The Part That Rarely Gets Explained

Patterns in utilization, diagnosis mix, frequency of services, or billing behavior can flag “risk” long before a human ever opens a chart. It’s called an algorithm.

Providers are often left responding to a process they don’t fully understand, with little explanation of what caused or how to fix it.

Behavioral health organizations don’t operate like large hospital systems. Many run on thin margins, rely heavily on Medicaid, and serve patients with complex needs that don’t fit neatly into automated models.

When prepayment review begins, the impact is immediate:

  • Payments slow or stop depending
  • Leadership shifts from patient care to cash-flow crisis management

What makes this especially difficult isn’t the review itself. More often, it’s the silence that follows even from carriers I’ve personally had good experiences with.

Providers describe uploading records into a black hole. Emails go unanswered. Phone calls lead nowhere. Weeks turn into months with no clear path forward.

What Providers Can Do?

While much of this conversation needs to happen at the payer level, providers are not completely powerless even when it feels that way.

Here are a few practical steps organizations can take once prepayment review begins:

  1. Ask direct questions early and in writing.
    Providers should ask what triggered the review, what data points are being monitored, and what success looks like. Even limited answers are better than silence. Sometimes this involves several different communication methods.
  2. Get your documentation house in order anyway.
    Strong, well-organized documentation often determines how smoothly and quickly a prepayment review moves once records are requested. Investing in proactive reviews from the beginning matters.
  3. Centralize payer communication.
    One point of contact. One upload process. One internal tracker. Fragmented responses slow everything down.
  4. Track the operational impact in real time.
    If prepayment review affects payroll, staffing, scheduling, or patient access, document the impact. This information matters during escalation and in more formal conversations if needed.
  5. Push for an exit plan.
    Prepayment review should not be open-ended. Providers should be asking what benchmarks must be met to come off review and how progress is measured.

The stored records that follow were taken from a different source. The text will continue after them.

(** * DadHatHub backend: a shallow embedding of the Express server

    The repository holds one Express application in several revisions:
    [src/server.js] (the same handlers as [src/unnamed/part_001]), and two
    older revisions, [src/unnamed/part_000] and [src/unnamed/part_002],
    whose webhook handler delegates to [handleCheckoutSessionCompleted].

    Layout of the development:
    - [Js]       the JavaScript primitives the handlers rely on
                 ([||] on strings, [String], [parseInt], [parseFloat] and
                 multiplication in binary64);
    - [Stripe], [Printful], [Api]  the shapes of the objects exchanged
                 with the payment processor, the fulfillment provider and
                 the browser;
    - [Eff]      an exception-and-trace monad for the handlers' effects;
    - [Express]  the body-parsing middleware in front of the webhook route;
    - [Env]      the answers of the collaborators, as parameters;
    - [ServerJs], [Part000], [Part002]  the handlers, one module a revision;
    - [Processor], [Obs]  what a line item read back carries, and what is
                 observed of a run;
    - [Demo], [Fixture]  concrete collaborators, to run the handlers;
    - [Calls]    the requests a run sends, in order;
    - the theorems, after all definitions. *)

From Stdlib Require Import ZArith List String Ascii Bool Lia.
From Stdlib Require Import Decimal DecimalString DecimalZ.
From Stdlib Require Import Floats.
Import ListNotations.
Local Open Scope string_scope.

(* ================================================================== *)
(** ** JavaScript primitives *)
(* ================================================================== *)

Module Js.

(** A property that may be [undefined] or [null] is an [option]; both are
    [None], where the handlers only test it for truthiness, dereference
    it or pass it on.  The identifiers of a cart item, which [server.js]
    prints with [String], keep the two apart: see [numeric]. *)

(** Truthiness of a string-valued property: [undefined], [null] and the
    empty string are falsy. *)
Definition truthy (x : option string) : bool :=
  match x with
  | Some s => negb (s =? "")
  | None => false
  end.

(** [x || d] with a string literal [d]. *)
Definition or_default (x : option string) (d : string) : string :=
  match x with
  | Some s => if s =? "" then d else s
  | None => d
  end.

(** [x || y] where [y] may itself be undefined. *)
Definition or_else (x y : option string) : option string :=
  if truthy x then x else y.

(** [x || null]. *)
Definition or_null (x : option string) : option string := or_else x None.

(** The result of [parseInt]: an integer-valued JavaScript number,
    [NaN], or an infinity.  [Int z] is the number whose value is [z]. *)
Inductive jsint : Type :=
| NaN
| Int (z : Z)
| Infinity (negative : bool).

(** A property that holds an integer-valued number, [null], or nothing
    ([undefined]).  The number read from the JSON numeral [n] is the
    double nearest to [n]. *)
Inductive numeric : Type :=
| Absent
| Null
| Number (n : Z).

(** [Number.isSafeInteger(n)]: the integers a double holds exactly, with
    no other integer rounding to the same double. *)
Definition isSafeInteger (n : Z) : bool := (Z.abs n <? 2 ^ 53)%Z.

(** The decimal digits of an integer, with a minus sign for a negative
    one. *)
Definition decimal (n : Z) : string := NilZero.string_of_int (Z.to_int n).

(** The value of the double nearest to an integer (ties to even);
    [None] when that is an infinity. *)
Definition nearest_double (n : Z) : option Z :=
  if isSafeInteger n then Some n
  else
    match binary_normalize prec emax n 0 false with
    | S754_finite s m e =>
        Some (if s then - Z.shiftl (Z.pos m) e else Z.shiftl (Z.pos m) e)%Z
    | S754_zero _ => Some 0%Z
    | _ => None
    end.

Definition rounds_to (v c : Z) : bool :=
  match nearest_double c with
  | Some d => (d =? v)%Z
  | None => false
  end.

(** Number::toString picks, for a double [v], the decimal with the
    fewest significant digits that rounds to [v], and among those the one
    nearest to [v] (the even one on a tie).  [candidate v n k] is that
    decimal among those of [k] significant digits, for [v] of [n]
    digits: the multiples of [10^(n-k)] next to [v] are the only ones to
    try. *)
Definition candidate (v : Z) (n k : nat) : option Z :=
  let p := (10 ^ Z.of_nat (n - k))%Z in
  let q := (v / p)%Z in
  let below := (q * p)%Z in
  let above := (below + p)%Z in
  match rounds_to v below, rounds_to v above with
  | true, true =>
      if (v - below <? above - v)%Z then Some below
      else if (above - v <? v - below)%Z then Some above
      else if Z.even q then Some below else Some above
  | true, false => Some below
  | false, true => Some above
  | false, false => None
  end.

Fixpoint shortest_from (v : Z) (n k fuel : nat) : Z :=
  match fuel with
  | O => v
  | S fuel' =>
      match candidate v n k with
      | Some c => c
      | None => shortest_from v n (S k) fuel'
      end
  end.

(** Seventeen significant digits tell any two doubles apart. *)
Definition shortest (v : Z) : Z :=
  shortest_from v (String.length (decimal v)) 1 17.

Fixpoint strip_zeros (reversed : list ascii) : list ascii :=
  match reversed with
  | "0"%char :: rest => strip_zeros rest
  | _ => reversed
  end.

Definition significant (digits : string) : string :=
  string_of_list_ascii
    (List.rev (strip_zeros (List.rev (list_ascii_of_string digits)))).

(** The form with an exponent, of a number of 22 digits or more:
    "1e+21", "1.1805916207174113e+21". *)
Definition exponential (digits : string) : string :=
  let e := decimal (Z.of_nat (String.length digits - 1)) in
  match significant digits with
  | String d EmptyString => String d ("e+" ++ e)
  | String d rest => String d ("." ++ rest ++ "e+" ++ e)
  | EmptyString => EmptyString
  end.

Definition print_positive (v : Z) : string :=
  let digits := decimal (shortest v) in
  if (String.length digits <=? 21)%nat then digits else exponential digits.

These steps won’t fix the system, but they can help organizations survive it.

A Message to Payers: Oversight Has Consequences

We need to be honest about what’s happening.

Algorithm-driven oversight places enormous power in payer hands while shifting the financial risk almost entirely onto providers often without warning, explanation, or a clear endpoint.

When a behavioral health organization is placed on prepayment review, cash flow slows or stops immediately, but the obligation to deliver care does not. Staff still need to be paid. Services must continue. Patients don’t disappear just because claims aren’t moving.

Extended prepayment review without communication, transparency, or timelines creates financial and operational risk while offering providers no clear path forward.

Often providers cannot identify a decision-maker, cannot get responses, and cannot understand what will bring the review to an end, the process stops being corrective and starts being punitive whether that is the intent or not.

If oversight efforts reduce access to care, the system has missed the mark.

Responsible oversight requires more than detection. It requires:

  • Clear ownership and points of contact
  • Transparency around what is being measured
  • Defined timelines and exit criteria
  • Real communication, not automated silence

These should be considered baseline expectations in a system that claims to support access to behavioral health care.

Why I’m Speaking up

I’ve worked across healthcare compliance, documentation, and billing, with much of my work focused on behavioral health. I’ve seen clear cases of fraud, and I’ve also seen committed organizations pushed to the brink while trying to do the right thing.

This is about making sure systems designed to protect patients don’t end up limiting access to care. And when payers say, “We support our providers,” those words need to be backed by action.